Eat your favorite foods any time of the day; for instance, if you like breakfast foods, you can eat them for dinner.

How can caregivers help with loss of appetite
  • Try giving the patient 6 to 8 small meals and snacks each day.
  • Offer starchy foods, such as bread, pasta, or potatoes, with high-protein foods, such as fish, chicken, meats, turkey, eggs, cheeses, milk, tofu, nuts, peanut butter, yogurt, peas, and beans.
  • Keep cool drinks and juices within the patient’s reach.
  • If the smell of food bothers the patient, serve bland foods cold or at room temperature.
  • Create pleasant settings for meals, and eat with the patient.
  • Offer fruit smoothies, milkshakes, or liquid meals when the patient doesn’t want to eat.
  • Try plastic forks and knives instead of metal if the patient is bothered by bitter or metallic tastes.
  • Don’t blame yourself if the patient refuses food or can’t eat.
  • Be encouraging, but try not to nag or fight about eating.
  • If the patient can’t eat, you might want to offer just your company.
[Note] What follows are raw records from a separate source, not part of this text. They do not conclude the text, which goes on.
(** Marking the unread rows of an inbox by the ids a peek returned is marking
    exactly the rows that were unread then. *)
Lemma mark_peeked_rows team agent s rows :
  rs_ok (st_db s) →
  Forall (λ r, id r ∉ mailbox_ids (rs_mailbox (st_db s))) rows →
  mark_where (λ m, bool_decide (id m ∈ map MailboxMessage.id (inbox team agent s)))
    (rs_mailbox (st_db s) ++ rows) =
  mark_where (unread_for team agent) (rs_mailbox (st_db s)) ++ rows.
Proof.
  intros Hok Hnew. pose proof (rs_ok_rows _ Hok) as (Hnd & _ & _).
  assert (map MailboxMessage.id (inbox team agent s) = map id (unread_rows team agent s)) as ->.
  { apply from_rows_ids. unfold unread_rows. rewrite sort_by_perm.
    apply Forall_forall. intros r [Hr _]%elem_of_filter_list.
    by apply (proj1 (Forall_forall _ _) (rows_parse s Hok)). }
  assert (∀ i, i ∈ map id (unread_rows team agent s) ↔
    ∃ r, id r = i ∧ r ∈ rs_mailbox (st_db s) ∧ unread_for team agent r = true) as Hin.
  { intros i. rewrite list_elem_of_In, in_map_iff. unfold unread_rows.
    setoid_rewrite <- list_elem_of_In. setoid_rewrite elem_of_sort_by.
    by setoid_rewrite elem_of_filter_list. }
  unfold mark_where. rewrite map_app. f_equal.
  - apply map_ext_in. intros r Hr%list_elem_of_In.
    destruct (unread_for team agent r) eqn:Hu.
    + rewrite bool_decide_eq_true_2; [done|]. apply Hin. eauto.
    + rewrite bool_decide_eq_false_2; [done|]. intros (r' & Hid & Hr' & Hu')%Hin.
      assert (r' = r) as ->; [|congruence].
      revert Hnd Hr Hr' Hid. clear. unfold mailbox_ids.
      induction (rs_mailbox (st_db s)) as [|x l IH]; [set_solver|]. simpl.
      rewrite NoDup_cons, !elem_of_cons, list_elem_of_In, in_map_iff.
      intros [Hx Hnd] [->|Hr] [->|Hr'] Hid; auto; exfalso; apply Hx; eexists;
        rewrite <- list_elem_of_In; eauto.
  - rewrite <- (map_id rows) at 2. apply map_ext_in. intros r Hr%list_elem_of_In.
    rewrite bool_decide_eq_false_2; [done|]. intros (r' & Hid & Hr' & _)%Hin.
    apply (proj1 (Forall_forall _ _) Hnew r Hr). rewrite <- Hid. apply list_elem_of_In.
    by apply in_map, list_elem_of_In.
Qed.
Or offer to read to them or give them a massage.
Taste Changes
Certain types of cancer and its treatment can change your senses of taste and smell. Common causes include:
 
  • Certain kinds of tumors in the head and neck area
  • Radiation to the head and neck area
  • Certain kinds of chemotherapy and targeted therapy
  • Mouth sores or dryness due to certain treatments
  • Some medications used to help with side effects or other non-cancer problems
Taste and smell changes can often affect your appetite. They might be described as:
  • Not being able to smell things other people do, or noticing a reduced sense of smell.
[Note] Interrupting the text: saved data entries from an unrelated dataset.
(* ===== verification/TeamTaskBoard.v ===== *)
(** * TeamTaskBoard: the task board of a team

    [TaskBoard] ([chisl-team/src/task_board.rs]) over any repository.  The board
    keeps a dependency graph as two JSON arrays per task, [blocked_by] and
    [blocks]; [graph_ok] says that the first is mirrored by the second.  Creating
    a task and completing one keep it, and completing a task unblocks everything
    that waits for it; editing [blocked_by] by hand does not keep it. *)

From S2P Require Import Prelude.
From S2P Require Import Text.
From S2P Require Import Json.
From S2P Require Import TeamTypes.
From S2P Require Import TeamRepo.
From S2P Require Import TeamRepoSqlite.
From S2P Require Import TeamMailbox.

Module TaskUpdate.
(* chisl-team/src/task_board.rs:18-24 TaskUpdate *)
Record t `{SerdeJson} := mk {
  status : option TaskStatus.t; description : option string; owner : option string;
  blocked_by : option (list string); metadata : option Value }.
Arguments mk {_}.
End TaskUpdate.

Module TaskBoard.
Section ops.
Context {Db : Type} {SJ : SerdeJson} {TR : ITeamRepository Db} {AM : Ambient}.

(** The text of the [serde_json::Error] of a row that does not parse. *)
Definition json_error : TeamError.t := TeamError.Json "invalid row".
  • Noticing things smell different or certain smells are stronger
  • Having a bitter or metallic taste in the mouth.
  • Food tasting too salty or sweet.
  • Food not having much taste.
Here are some tips to help the patient with taste changes:
 
  • Try using plastic forks, spoons, and knives and glass cups and plates.
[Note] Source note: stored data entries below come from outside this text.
(* ===== verification/TeamEvents.v ===== *)
(** * TeamEvents: the WebSocket events of a team

    [TeamEventEmitter] ([chisl-team/src/events.rs]).  The broadcaster is the log of
    the messages sent; a payload is kept as the structure that is serialised. *)

From S2P Require Import Prelude.
From S2P Require Import TeamTypes.

(* chisl-api-types/src/team.rs:140-193 team event payloads *)
Inductive TeamPayload :=
| TeamAgentStatusPayload (team_id slot_id status : string)
| TeamAgentSpawnedPayload (team_id : string) (agent : TeamAgentResponse.t)
| TeamAgentRemovedPayload (team_id slot_id : string)
| TeamAgentShutdownPayload (team_id slot_id : string)
| TeamAgentRenamedPayload (team_id slot_id name : string).

Module WebSocketMessage.
(* chisl-api-types/src/websocket.rs:8-11 WebSocketMessage *)
Record t (T : Type) := new { name : string; data : T }.
Arguments new {T}.
Arguments name {T}.
Arguments data {T}.
End WebSocketMessage.

Abbreviation TeamEvent := (WebSocketMessage.t TeamPayload).

Module TeamEventEmitter.
Section emitter.
Context (team_id : string).

(* chisl-team/src/events.rs:25-36 broadcast_agent_status *)
Definition agent_status (slot_id : string) (status : TeammateStatus.t) : TeamEvent :=
  WebSocketMessage.new "team.agent.status"
    (TeamAgentStatusPayload team_id slot_id (TeammateStatus.to_string status)).
(* chisl-team/src/events.rs:38-48 broadcast_agent_spawned *)
Definition agent_spawned (agent : TeamAgent.t) : TeamEvent :=
  WebSocketMessage.new "team.agent.spawned"
    (TeamAgentSpawnedPayload team_id (TeamAgent.to_response agent)).
(* chisl-team/src/events.rs:50-60 broadcast_agent_removed *)
Definition agent_removed (slot_id : string) : TeamEvent :=
  WebSocketMessage.new "team.agent.removed" (TeamAgentRemovedPayload team_id slot_id).
(* chisl-team/src/events.rs:66-76 broadcast_agent_shutdown *)
Definition agent_shutdown (slot_id : string) : TeamEvent :=
  WebSocketMessage.new "team.agent.shutdown" (TeamAgentShutdownPayload team_id slot_id).
(* chisl-team/src/events.rs:78-89 broadcast_agent_renamed *)
Definition agent_renamed (slot_id name : string) : TeamEvent :=
  WebSocketMessage.new "team.agent.renamed" (TeamAgentRenamedPayload team_id slot_id name).
End emitter.
End TeamEventEmitter.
  • Try sugar-free lemon drops, gum, or mints.
  • Try fresh or frozen fruits and vegetables instead of canned.
  • Season foods with tart flavors. Use lemon wedges, lemonade, citrus fruits, vinegar, and pickled foods. (If you have a sore mouth or throat, do not do this.)
  • Try flavoring foods with new tastes or spices (onion, garlic, chili powder, basil, oregano, rosemary, tarragon, BBQ sauce, mustard, ketchup, or mint).
  • Counter a salty taste with added sweeteners, a sweet taste with added lemon juice and salt, and a bitter taste with added sweeteners.
  • Rinse your mouth with a baking soda, salt, and water mouthwash before eating to help foods taste better. (Mix 1 teaspoon salt and 1 teaspoon baking soda in 4 cups of water. Shake well before swishing and spitting.)
  • Keep your mouth clean and brush your teeth to help ease bad tastes.
  • Serve foods cold or at room temperature. This can decrease the foods’ tastes and smells, making them easier to tolerate.
  • Freeze fruits like cantaloupe, grapes, oranges, and watermelon, and eat them as frozen treats.
  • Eat fresh vegetables. They may be more tempting than canned or frozen ones.
  • Try marinating meats to make them tender.
  • If red meats taste strange, try other protein-rich foods like chicken, fish, beans or peas, tofu, nuts, seeds, eggs, or cheese.
  • Blend fresh fruits into shakes, ice cream, or yogurt.
To reduce smells, cover beverages and drink through a straw; choose foods that don’t need to be cooked; and avoid eating in rooms that are stuffy or too warm.